Biseparating linear maps between continuous vector-valued function spaces

Hwa-Long Gau
Department of Mathematics
National Central University
Chung-Li
Taiwan 320
R.O.C.
hlgau@math.ncu.edu.tw

Jyh-Shyang Jeang
Department of Applied Mathematics
National Sun Yat-sen University
Kaohsiung
Taiwan 804
R.O.C.
jeangjs@math.nsysu.edu.tw

and

Ngai-Ching Wong
Department of Applied Mathematics
National Sun Yat-sen University
Kaohsiung
Taiwan 804
R.O.C.
wong@math.nsysu.edu.tw

Abstract

Let X, Y be compact Hausdorff spaces and E, F be Banach spaces. A linear map $T:C(X,E)\to C(Y,F)$ is separating if T f, T g have disjoint cozeroes whenever f, g have disjoint cozeroes.

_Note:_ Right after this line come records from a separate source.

(** The body of the loop; [first] is [i == 0]. *)
Definition connect_tx (s : connecting) (first : bool) (tx : CTransaction) : option (connecting * verdict) :=
  let! restricted := (if fRestrictedOutputMode params then HasOnlyRestrictedOutputModeOutputs tx params (nHeight b) else Some true) in
  if negb restricted then Some (s, Some (BLOCK_CONSENSUS, "bad-txns-output-not-p2mr"%string))
  else
    let! '(s, v) := (if negb (IsCoinBase tx) then connect_inputs s tx else Some (s, None)) in
    match v with
    | Some v => Some (s, Some v)
    | None =>
        let! '(view, cost) := GetTransactionSigOpCost tx (c_view s) flags in
        let! cost := sarith 64 (nSigOpsCost s + cost) in
        let s := {| c_view := view; c_cache := c_cache s; nFees := nFees s; nSigOpsCost := cost;
                    c_checks := c_checks s; c_undo := c_undo s |} in
        if MAX_BLOCK_SIGOPS_COST <? cost then Some (s, Some (BLOCK_CONSENSUS, "bad-blk-sigops"%string))
        else
          let! '(s, v) := connect_scripts s tx in
          match v with
          | Some v => Some (s, Some v)
          | None =>
              let! '(view, undo) := UpdateCoins tx (c_view s) {| vprevout := [] |} (nHeight b) in
              Some ({| c_view := view; c_cache := c_cache s; nFees := nFees s; nSigOpsCost := nSigOpsCost s;
                       c_checks := c_checks s; c_undo := c_undo s ++ (if first then [] else [undo]) |}, None)
          end
    end.

Fixpoint connect_txs (s : connecting) (first : bool) (txs : list CTransaction) : option (connecting * verdict) :=
  match txs with
  | [] => Some (s, None)
  | tx :: txs =>
      let! '(s, v) := connect_tx s first tx in
      match v with
      | Some v => Some (s, Some v)
      | None => connect_txs s false txs
      end
  end.
End Block.

(** ** BIP 30 *)

(** Whether the view has one of the outputs of [txid] from index [o] on. *)
Fixpoint have_outputs (view : CCoinsViewCache V) (txid : uint256) (outs : list CTxOut) (o : Z) (found : bool)
  : option (CCoinsViewCache V * bool) :=
  match outs with
  | [] => Some (view, found)
  | _ :: outs =>
      let! '(view, have) := Cache_HaveCoin view {| op_hash := txid; op_n := wrap 32 o |} in
      have_outputs view txid outs (o + 1) (found || have)
  end.

Fixpoint overwrites (view : CCoinsViewCache V) (txs : list CTransaction) (found : bool) : option (CCoinsViewCache V * bool) :=
  match txs with
  | [] => Some (view, found)
  | tx :: txs =>
      let! '(view, found) := have_outputs view (GetHash tx) (vout tx) 0 found in
      overwrites view txs found
  end.

Definition enforce_bip30 (idx : BlockMap) (pindex : ptr) (b : CBlockIndex) (prev : ptr) : option bool :=
  let! pindexBIP34height := GetAncestor idx prev (BIP34Height params) in
  let known := match pindexBIP34height with Some a => bool_decide (a = BIP34Hash params) | None => false end in
  Some ((negb (IsBIP30Repeat pindex b) && negb known) || (BIP34_IMPLIES_BIP30_LIMIT <=? nHeight b)).

(** ** [ConnectBlock] *)

(** The two flags about the witness of a block; [height] is that of the block. *)
Definition block_missing_witness (block : CBlock) (height : Z) : bool :=
  DeploymentActiveAfter height params DEPLOYMENT_SEGWIT &&
  negb (GetWitnessCommitmentIndex block =? NO_WITNESS_COMMITMENT) && negb (HasAnyWitnessData block).

Definition witness_unavailable (block : CBlock) (b : CBlockIndex) (height : Z) : bool :=
  block_missing_witness block height || (negb (Z.land (nStatus b) BLOCK_OPT_WITNESS_PRUNED =? 0) && negb (HasAnyWitnessData block)).

(** From the BIP 30 check to the verdict; the view, the caches and the undo records. *)
Definition connect_contents (idx : BlockMap) (pindex : ptr) (b : CBlockIndex) (prev : ptr) (vc : ValidationCache C)
    (block : CBlock) (view : CCoinsViewCache V) (fScriptChecks fJustCheck : bool) : option (connecting * verdict) :=
  let! bip30 := enforce_bip30 idx pindex b prev in
  let! '(view, repeated) := (if (bip30 : bool) then overwrites view (vtx block) false else Some (view, false)) in
  let nLockTimeFlags := (if DeploymentActiveAt b params DEPLOYMENT_CSV then LOCKTIME_VERIFY_SEQUENCE else 0) in
  let flags := GetBlockScriptFlags params pindex b in
  let s := {| c_view := view; c_cache := vc; nFees := 0; nSigOpsCost := 0; c_checks := []; c_undo := [] |} in
  let! '(s, v) :=
    (if repeated then Some (s, Some (BLOCK_CONSENSUS, "bad-txns-BIP30"%string))
     else connect_txs idx pindex b nLockTimeFlags flags fScriptChecks fJustCheck s true (vtx block)) in
  let! blockReward := sarith 64 (nFees s + GetBlockSubsidy (nHeight b) params) in
  let! coinbase := head (vtx block) in
  let! value := GetValueOut coinbase in
  let v := match v with
           | Some v => Some v
           | None => if blockReward <? value then Some (BLOCK_CONSENSUS, "bad-cb-amount"%string) else None
           end in
  let v := match v with
           | Some v => Some v
           | None =>
               if HasThreads && fScriptChecks then
                 match Complete (c_checks s) with
                 | Some error => Some (BLOCK_CONSENSUS, ("block-script-verify-flag-failed (" +:+ error +:+ ")")%string)
                 | None => None
                 end
               else None
           end in
  Some (s, v).

(** After the checks: the undo record, the status of the entry, the best block of the view. *)
Definition finish_connect (cs : Chainstate C) (pindex : ptr) (position : string + Z) (s : connecting)
  : option (Chainstate C * CCoinsViewCache V * connect_result) :=
  let cs := Build_Chainstate (m_chainman cs) (undo_files cs) (c_cache s) in
  let! '(cs, failure) := WriteBlockUndo position {| vtxundo := c_undo s |} cs pindex in
  match failure with
  | Some message => Some (cs, c_view s, fatal message)
  | None =>
      let m := m_chainman cs in
      let! b := m_block_index (m_blockman m) !! pindex in
      let bm :=
        (if negb (IsValid (nStatus b) BLOCK_VALID_SCRIPTS)
         then store_entry (m_blockman m) pindex (with_status b (RaiseValidity (nStatus b) BLOCK_VALID_SCRIPTS) (nUndoPos b))
         else m_blockman m) in
      Some (Build_Chainstate {| m_blockman := bm; m_best_header := m_best_header m |} (undo_files cs) (m_validation_cache cs),
            SetBestBlock (c_view s) pindex, connected)
  end.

We prove that a biseparating linear bijection T (that is, T and $T^{-1}$ are separating) is a weighted composition operator $Tf=h\cdot f\circ\varphi$ . Here, h is a function from Y into the set of invertible linear operators from E onto F, and $\varphi$ is a homeomorphism from Y onto X. We also show that T is bounded if and only if h(y) is a bounded operator from E onto F for all y in Y. In this case, h is continuous with respect to the strong operator topology.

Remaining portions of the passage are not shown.